1. The study compares human and automated scores on responses to TOEFL iBT Independent writing tasks with non-test indicators of writing ability.
2. Automated scores were produced using e-rater, developed by Educational Testing Service (ETS).
3. Correlations between both human and e-rater scores and non-test indicators were moderate but consistent, providing criterion-related validity evidence for the use of e-rater along with human scores.
The article "Validation of automated scores of TOEFL iBT tasks against non-test indicators of writing ability" by Sara Cushing Weigle presents a study that compares human and automated scores on responses to TOEFL® iBT Independent writing tasks with several non-test indicators of writing ability. The study aims to provide criterion-related validity evidence for the use of e-rater along with human scores.
The article is well-structured, with a clear introduction, methodology, results, and discussion sections. The author provides a comprehensive review of the literature on automated scoring and its potential benefits and limitations. However, there are some potential biases in the article that need to be addressed.

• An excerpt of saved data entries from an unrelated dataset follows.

(* ===== verification/MonitorRecorder.v ===== *)
(** The monitor's index file ([writeIndexExact] and [readPrivateFile] of
    [pkg/monitor/artifacts.go]): written whole and synced, removed when that fails, and
    accepted by a retry that finds it there with the same content.

    The monitor's recorder ([pkg/monitor/recorder.go]): its options, its start with
    the artifacts it creates or removes again, the sampling loop, and the stop that
    closes the files and writes an index beside them (artifacts.go).

    A start runs to its end before another call of the recorder.  After it the sampling
    goroutine and the stops interleave: [recorder_step] takes one iteration of the loop,
    one call of [Stop] or one part of [finishStop] at a time. *)

From S2P Require Import Prelude Trace Monitor Utf8 Paths Core.

(** The file system, for the one path of the index.  [is_ReadAll limit] reads the opened
    file up to [limit] bytes. *)
Record IndexFS (W : Type) := {
  is_CreateExclusive : M W error;
  is_Write : bytes -> M W (Z * error);
  is_Sync : M W error;
  is_Close : M W error;
  is_Remove : M W error;
  is_Lstat : M W (bool * Z + err);        (* regular, and the permissions *)
  is_Open : M W error;
  is_ReadAll : Z -> M W (bytes + err);
  is_CloseRead : M W error
}.
Arguments is_CreateExclusive {W}.
Arguments is_Write {W}.
Arguments is_Sync {W}.
Arguments is_Close {W}.
Arguments is_Remove {W}.
Arguments is_Lstat {W}.
Arguments is_Open {W}.
Arguments is_ReadAll {W}.
Arguments is_CloseRead {W}.

Section Index.
Context {W : Type}.
Variable fs : IndexFS W.

(** [readPrivateFile]. *)
Definition readPrivateFile (maxBytes : Z) : M W (bytes + err) :=
  let* info := is_Lstat fs in
  match info with
  | inr e => ret (inr (EWrap "inspect existing monitor index" e))
  | inl (regular, perm) =>
      if negb regular || negb (perm =? 384)
      then ret (inr (ENew "existing monitor index is not a private regular file"))
      else
        let* e := is_Open fs in
        match e with
        | Some e => ret (inr (EWrap "open existing monitor index" e))
        | None =>
            let* content := is_ReadAll fs (maxBytes + 1) in
            let* _ := is_CloseRead fs in
            ret match content with
                | inr e => inr (EWrap "read existing monitor index" e)
                | inl content =>
                    if maxBytes <? Z.of_nat (length content)
                    then inr (ENew "existing monitor index exceeds its expected bound")
                    else inl content
                end
        end
  end.

(** [writeIndexExact]: the file created, and the deferred close and removal. *)
Definition write_created (content : bytes) : M W error :=
  let* e := writeAll (is_Write fs) (length content) content in
  match e with
  | Some e => ret (Some (EWrap "write monitor index" e))
  | None =>
      let* e := is_Sync fs in
      match e with
      | Some e => ret (Some (EWrap "sync monitor index" e))
      | None => let* e := is_Close fs in ret (wrap "close monitor index" e)
      end
  end.
Definition writeIndexExact (MarshalIndent : Index -> bytes + err) (index : Index) : M W error :=
  match MarshalIndent index with
  | inr e => ret (Some (EWrap "encode monitor index" e))
  | inl content =>
      let content := content ++ [NL] in
      let* e := is_CreateExclusive fs in
      if error_Is e ErrExist then
        let* existing := readPrivateFile (Z.of_nat (length content) + 1) in
        ret match existing with
            | inr readErr => Some readErr
            | inl existing =>
                if bool_decide (existing = content) then None
                else Some (ENew "existing monitor index differs from the retry output")
            end
      else match e with
      | Some e => ret (Some (EWrap "create monitor index" e))
      | None =>
          let* result := write_created content in
          let* _ := is_Close fs in
          match result with
          | None => ret None
          | Some _ => let* _ := is_Remove fs in ret result
          end
      end
  end.
End Index.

Firstly, the author only uses non-test indicators of writing ability as criteria for validation. While these indicators are useful, they may not be sufficient to validate the use of automated scoring in high-stakes testing situations. For example, the author does not consider how well automated scoring performs in predicting academic success or job performance.
Secondly, the author only uses one type of automated scoring system (e-rater) developed by Educational Testing Service (ETS). While e-rater is widely used in educational settings, it is not the only system available. Therefore, the results may not be generalizable to other systems.

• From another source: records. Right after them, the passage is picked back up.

(** The loop [for obj in root.iter('object')] of [modify] with its
    [break]: the tree that is written back when an object had the old name,
    [None] when the loop ends without writing. *)
Fixpoint modify_element (old_name new_name : string) (e : element)
    : result (option element) :=
  match e with
  | Element t x cs =>
      here ← (if String.eqb t "object" then modify_object old_name new_name e
              else Ok None);
      match here with
      | Some e' => Ok (Some e')
      | None =>
          cs' ← modify_first (modify_element old_name new_name) cs;
          Ok (Element t x <$> (cs' : option (list element)))
      end
  end.

(** [XmlNameModify.modify] over the [.xml] files in the order of [os.walk]:
    the files afterwards and the value returned; an exception leaves the
    files not yet reached as they were. *)
Fixpoint modify (old_name new_name : string) (files : list xml_file)
    : list xml_file * result bool :=
  match files with
  | [] => ([], Ok true)
  | f :: files' =>
      match root ← parse f; modify_element old_name new_name root with
      | Raise e => (f :: files', Raise e)
      | Ok r =>
          let f' := match r with Some root' => Document root' | None => f end in
          let '(rest, outcome) := modify old_name new_name files' in
          (f' :: rest, outcome)
      end
  end.

(** The names that a loop over [root.iter('object')] reads, in document
    order. *)
Definition object_names (e : element) : list (option (option string)) :=
  map object_name (iter_objects e).

(** ** The class file *)

(** [XMLtoTXTConverter._create_class_file]: [classes.txt] is opened for
    appending and gets one line for each name of the class list; [content]
    is what the file held before. Without a class list the loop raises a
    [TypeError]. *)
Definition _create_class_file (c : converter) (content : string) : result string :=
  match class_list c with
  | None => Raise TypeError
  | Some names =>
      Ok (content +:+
          foldl (fun class_result i => (class_result +:+ i) +:+ String "010" EmptyString)
                EmptyString names)
  end.

(** The lines of a text file as [readlines] and the iteration over the file
    give them: every line keeps its end, and in text mode a carriage return,
    alone or before a line feed, is read as the line feed. [cur] holds the
    current line, reversed. *)
Fixpoint file_lines (cur : list ascii) (l : list ascii) : list (list ascii) :=
  match l with
  | [] => match cur with [] => [] | _ => [rev cur] end
  | c :: l' =>
      if Ascii.eqb c "010" then rev ("010"%char :: cur) :: file_lines [] l'
      else if Ascii.eqb c "013" then
        rev ("010"%char :: cur) ::
        match l' with
        | d :: l'' => if Ascii.eqb d "010" then file_lines [] l'' else file_lines [] l'
        | [] => []
        end
      else file_lines (c :: cur) l'
  end.

Definition readlines (content : string) : list string :=
  map string_of_list_ascii (file_lines [] (list_ascii_of_string content)).

(** [s.strip('\n')] *)
Fixpoint lstrip_char (ch : ascii) (l : list ascii) : list ascii :=
  match l with
  | c :: l' => if Ascii.eqb c ch then lstrip_char ch l' else l
  | [] => []
  end.

Definition strip_char (ch : ascii) (s : string) : string :=
  string_of_list_ascii
    (rev (lstrip_char ch (rev (lstrip_char ch (list_ascii_of_string s))))).

(** The list [classes] that [TxtToXmlConverter.convert] reads from the
    class file. *)
Definition read_classes (content : string) : list string :=
  map (strip_char "010") (readlines content).

(** ** Example inputs *)

Module Examples.
(** [float(s)] on plain decimals, enough for the example files. *)
Definition decimal_float (s : string) : result Q :=
  float_of_digits_dots (list_ascii_of_string s).

Definition field (name value : string) : element := Element name (Some value) [].

(** An [object] element with a name and the pixel box (1, 2, 3, 4). *)
Definition object_named (name : string) : element :=
  Element "object" None
    [field "name" name;
     Element "bndbox" None
       [field "xmin" "1"; field "ymin" "2"; field "xmax" "3"; field "ymax" "4"]].

Definition size_8x8 : element :=
  Element "size" None [field "width" "8"; field "height" "8"; field "depth" "3"].

(** An annotation of an 8 by 8 image with one object per name. *)
Definition annotation (names : list string) : xml_file :=
  Document (Element "annotation" None (size_8x8 :: map object_named names)).

(** An annotation without its [size] element. *)
Definition annotation_without_size (names : list string) : xml_file :=
  Document (Element "annotation" None (map object_named names)).

Definition list_converter (names : list string) : converter :=
  {| input_dir := "xml"; out_dir := "labels"; class_dir := None;
     class_list := Some names; class_map_dist := None;
     txt_write_mode := Overwrite |}.

Definition map_converter (names : list string) (m : gmap string string) : converter :=
  {| input_dir := "xml"; out_dir := "labels"; class_dir := None;
     class_list := Some names; class_map_dist := Some m;
     txt_write_mode := Overwrite |}.

(** A folder [images] with the hundred files [img00.jpg] to [img99.jpg],
    on a file system where every path exists. *)
Definition image_name (n : nat) : string :=
  "img" +:+ String (ascii_of_nat (48 + n / 10))
              (String (ascii_of_nat (48 + n mod 10)) ".jpg").

Definition corpus_fs : filesystem :=
  {| path_exists := fun _ => true;
     is_file := fun _ => true;
     listdir := fun d => if String.eqb d "images" then Ok (map image_name (seq 0 100))
                         else Ok [];
     read_lines := fun _ => Ok [];
     abspath := fun p => "/data/" +:+ p |}.

(** A file system on which no path exists. *)
Definition empty_fs : filesystem :=
  {| path_exists := fun _ => false;
     is_file := fun _ => false;
     listdir := fun _ => Raise ValueError;
     read_lines := fun _ => Raise ValueError;
     abspath := fun p => p |}.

Thirdly, while the author acknowledges some limitations of automated scoring systems such as their inability to detect sarcasm or irony, she does not explore other potential risks associated with their use. For example, there is a risk that students may learn how to game the system by using certain keywords or phrases that are known to increase their scores.
Finally, while the author discusses some implications of her findings for the validity of automated scores, she does not explore counterarguments or alternative interpretations. For example, it is possible that correlations between human and e-rater scores were moderate because both were influenced by similar factors such as grammar and syntax rather than because e-rater is a valid measure of writing ability.
In conclusion, while the article provides valuable insights into the validity of automated scoring systems, it has some potential biases and limitations that need to be addressed. Future research should consider using multiple types of automated scoring systems and criteria for validation to provide a more comprehensive understanding of their potential benefits and limitations.